The icons preserved at St. Elias Shwayya are few but diverse. The oldest, representing St. Elias, is dated to the tenth or eleventh century. Housed in a glass frame to the left of the church, it has suffered deterioration and its style and manner of execution are difficult to discern. However, the prophet can be seen in a cave; as related in the biblical Book of Kings, a raven sent by God is bringing him food. He is represented in a contemplative attitude, his right hand against his cheek and his head slightly lifted. He wears an enveloping tunic with wide folds and austere colors.

Three icons placed upon the iconostasis were executed by the Bishop of Tripoli, Barthenios, in 1761, just after the church's restoration. They are typical of the Aleppine iconographic school, with Arabic inscriptions, brown faces, almond eyes, and sumptuous gilded costumes that reveal something of the prosperity and tastes of urban Syrian Christians at that time. The background is a dark gold tending towards orange. The luminous color of these icons blends with the dark tint of the wooden iconostasis to give a warm effect.

The first icon represents Christ as a bishop, blessing with his right hand and holding the open Bible in his left. He wears a tiara, above which is a halo decorated with spiral arabesques, and his gilded tunic displays floral and checkerboard motifs. The icon is covered with shimmering gilded lines outlining the hair and clothing, so that it almost resembles a work of gold jewelry.

The second icon represents the Mother of God as Queen of Heaven with a golden crown. Her right hand points to the infant Christ, also crowned, whom she cradles upright. A red rose clasped in her left hand, she wears a golden tunic and a maroon mantle studded with golden stars. The red and gold colors are warm and intimate; the faces, though rigid, are filled with a serene, solemn beauty.

The third icon represents the patron of the church, the prophet Elias, slaying the priests of Ba'al. He brandishes a long scimitar above his head, and his left hand is stretched towards the heads piled on the ground. The strongly drawn folds of the maroon tunic display the movement of the body.

Three other icons on the iconostasis are very different in style. They are most likely of Russian origin, brought by the Russian monks in 1910. They represent St. George slaying the dragon, St. John the Baptist, and St. Spiridon.
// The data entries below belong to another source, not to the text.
(** ** Calls that leave a part of the world alone *)
Definition fixed {B E A} (f : World -> B) (m : M World E A) : Prop := forall w, f (m w).2 = f w.
(** A part that reading the clock, a statement and the random source do not touch. *)
Class Steady {B} (f : World -> B) := {
  steady_faults g w : f (on_faults g w) = f w;
  steady_clock g w : f (on_clock g w) = f w;
  steady_ticks g w : f (on_ticks g w) = f w;
  steady_entropy g w : f (on_entropy g w) = f w }.
Section fixed.
Context {B : Type} (f : World -> B).
Lemma fixed_ret {E A} (a : A) : fixed f (mret a : M World E A).
Proof. by intros w. Qed.
Lemma fixed_throw {E A} (e : E) : fixed f (throw e : M World E A).
Proof. by intros w. Qed.
Lemma fixed_lift {E A} (r : res E A) : fixed f (lift r : M World E A).
Proof. by intros w. Qed.
Lemma fixed_gets {E A} (g : World -> A) : fixed f (gets g : M World E A).
Proof. by intros w. Qed.
Lemma fixed_guard {E} c (e : E) : fixed f (guard_err c e : M World E unit).
Proof. by intros w; destruct c. Qed.
Lemma fixed_bind {E A C} (m : M World E A) (k : A -> M World E C) :
  fixed f m -> (forall a, fixed f (k a)) -> fixed f (m ≫= k).
Proof.
  intros Hm Hk w. rewrite M_bind_run. specialize (Hm w). destruct (m w) as [[a|e] w1]; [|exact Hm].
  rewrite <-Hm. apply Hk.
Qed.
Lemma fixed_try {E E' A} (m : M World E A) : fixed f m -> fixed f (try m : M World E' (res E A)).
Proof. intros Hm w. specialize (Hm w). unfold try. by destruct (m w). Qed.
Lemma fixed_map_err {E E' A} (g : E -> E') (m : M World E A) : fixed f m -> fixed f (map_err g m).
Proof. intros Hm w. specialize (Hm w). unfold map_err. by destruct (m w) as [[]]. Qed.
Lemma fixed_run {E A} (m : M World E A) w r w' : fixed f m -> m w = (r, w') -> f w' = f w.
Proof. intros Hm H. specialize (Hm w). by rewrite H in Hm. Qed.
Context `{!Steady f}.
Lemma fixed_stmt : fixed f stmt.
Proof using All. intros w. unfold stmt. destruct (faults w) as [|[] ?]; [done|apply steady_faults..]. Qed.
Lemma fixed_now {E} : fixed f (@now E).
Proof using All. intros w. unfold now. destruct (ticks w); [done|]. cbn [snd]. by rewrite steady_clock, steady_ticks. Qed.
Lemma fixed_rand n : fixed f (rand_read n).
Proof using All. intros w. unfold rand_read. destruct (_ =? _)%nat; [apply steady_entropy|done]. Qed.
Lemma fixed_query {A} (g : DB -> A) : fixed f (query g).
Proof using All. apply fixed_bind; [apply fixed_stmt|intros; apply fixed_gets]. Qed.
Lemma fixed_query_text {A} t (g : DB -> A) : fixed f (query_text t g).
Proof using All. apply fixed_bind; [apply fixed_stmt|]. intros _. apply fixed_bind; [apply fixed_guard|intros; apply fixed_gets]. Qed.
End fixed.
Create HintDb fixed.
#[export] Hint Resolve fixed_stmt fixed_now fixed_rand fixed_ret fixed_throw fixed_lift fixed_gets fixed_guard fixed_query fixed_query_text : fixed.
Ltac fixed_step :=
  match goal with
  | |- fixed _ (_ ≫= _) => apply fixed_bind; [|intros]
  | |- fixed _ (try _) => apply fixed_try
  | |- fixed _ (map_err _ _) => apply fixed_map_err
  | |- fixed _ (let '(_, _) := ?x in _) => destruct x
  | |- fixed _ (match ?x with _ => _ end) => destruct x
  | |- fixed _ _ => solve [eauto with fixed typeclass_instances]
  end.
Ltac fixed_tac := repeat fixed_step.
Lemma M_bind_any {E A B} (m : M World E A) (f : A -> M World E B) w r w' : (m ≫= f) w = (r, w') ->
  (exists e, r = Fail e /\ m w = (Fail e, w')) \/ exists a w1, m w = (Ok a, w1) /\ f a w1 = (r, w').
Proof. rewrite M_bind_run. destruct (m w) as [[a|e] w1]; [by eauto|]. intros [= <- <-]. eauto. Qed.

(** *** The tables and their sequences; the requests to GitHub *)
Definition tables (w : World) : DB * gmap string Z := (db w, sequences w).
#[export] Instance tables_steady : Steady tables.
Proof. by split. Qed.
#[export] Instance gh_log_steady : Steady gh_log.
Proof. by split. Qed.
Definition quiet (w w' : World) : Prop := db w' = db w /\ sequences w' = sequences w.
Abbreviation quiets := (fixed tables).
Lemma quiet_trans w1 w2 w3 : quiet w1 w2 -> quiet w2 w3 -> quiet w1 w3.
Proof. unfold quiet. intros [H1 H2] [H3 H4]. split; congruence. Qed.
Lemma quiets_at {E A} (m : M World E A) w : quiets m -> quiet w (m w).2.
Proof. intros Hm. specialize (Hm w). by injection Hm as H1 H2. Qed.
Lemma quiets_run {E A} (m : M World E A) w r w' : quiets m -> m w = (r, w') -> quiet w w'.
Proof. intros Hm H. pose proof (quiets_at m w Hm) as Hq. by rewrite H in Hq. Qed.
The chiaroscuro shading of the icons gives a cold light, in contrast to the dark iconostasis. The figures are pale and the faces have a wan expression.
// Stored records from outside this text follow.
(* ===== verification/AuditStore.v ===== *)
(** * The audit log

    Models [internal/data/audit_store.go] and [internal/domain/audit.go]: an
    append-only table with columns of bounded length. *)
From S2P Require Import Prelude GoStr Exchange Accounts Lights World.
#[global] Open Scope Z_scope.

Record AuditFilter := mkAuditFilter {
  AF_Limit : Z; AF_Offset : Z; AF_MachineID : Z; AF_UserID : Z;
  AF_ResourceType : string; AF_Action : string }.
Definition audit_columns_fit (l : AuditLog) : bool :=
  varchar 255 (AL_Username l) && varchar 50 (AL_Action l) && varchar 50 (AL_ResourceType l)
  && varchar 50 (AL_ResourceID l) && varchar 50 (AL_IPAddress l) && text_ok (AL_Details l).
(** The id of the given entry is not used: the table numbers its rows. *)
Definition CreateAuditLog (l : AuditLog) : MW unit :=
  created ← (if IsZero (AL_CreatedAt l) then now else mret (AL_CreatedAt l));
  _ ← stmt;
  id ← nextval "audit_logs";
  _ ← guard_err (negb (audit_columns_fit l)) ErrDB;
  modify (on_db (on_audit_logs (fun rows => rows ++
    [mkAuditLog id (AL_UserID l) (AL_Username l) (AL_Action l) (AL_ResourceType l) (AL_ResourceID l)
       (AL_IPAddress l) (AL_Details l) created]))).
(** [ORDER BY created_at DESC LIMIT .. OFFSET ..]; the join keeps the entries
    of the users linked to the machine. *)
Definition page {R} (lim offset : Z) (rows : list R) : list R := limit lim (drop (Z.to_nat offset) rows).
Definition audit_visible (d : DB) (filter : AuditFilter) (l : AuditLog) : bool :=
  if negb (AF_MachineID filter =? 0) then
    existsb (fun u => (U_ID u =? AL_UserID l) && bool_decide (U_LinkedMachineID u = Some (AF_MachineID filter)))
      (users d)
  else if negb (AF_UserID filter =? 0) then AL_UserID l =? AF_UserID filter
  else true.
(** A negative limit or offset is an error of the database. *)
Definition GetAuditLogs (filter : AuditFilter) : MW (list AuditLog) :=
  let lim := if AF_Limit filter =? 0 then 100 else AF_Limit filter in
  _ ← stmt;
  _ ← guard_err ((lim <? 0) || (AF_Offset filter <? 0)) ErrDB;
  gets (fun w => page lim (AF_Offset filter)
    (order_desc AL_CreatedAt (select (audit_visible (db w) filter) (audit_logs (db w))))).

(** ** What an entry leaves alone *)
Lemma CreateAuditLog_preserves I l :
  (forall d f, I d -> I (on_audit_logs f d)) -> preserves (db_inv I) (CreateAuditLog l).
Proof.
  intros HI. unfold CreateAuditLog. destruct (IsZero _); preserves_tac; apply preserves_modify; intros w Hw; by apply HI.
Qed.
Another icon lacks signature and date but was probably painted at the beginning of the nineteenth century. An inscription records that it was donated in waqf by a certain Farah for the repose of his father's soul. The icon displays an original composition with four different scenes from the life of the prophet Elias. The river Jordan is shown in the center with brown hills to either side. To the left, St. Elias kneels, his hands uplifted to heaven; before him, a calf is consumed as a burnt-offering to God. Below right, he is seated under a tree as an angel brings him food. Above right, the kneeling Elie sees Christ appearing in a blue sphere borne by two angels amid rosy clouds. In his right hand, Christ holds a phylactery inscribed: ‘The people of Israel have renounced God and demolished his temples.’ Above the hill, St. Elias is borne upwards in a chariot of fire drawn by four horses. He hands his folded cloak to his disciple Elisha, who stands on the summit. Elisha is about to strike the waters of the Jordan with his master's cloak so that he can walk across it dry-shod. The ascent of Elias into heaven on a chariot of fire has usually inspired very decorative compositions. Here, in contrast, the composition is simple yet powerful, tending almost to abstraction. The colors are green, red, black, and brown, with a golden background.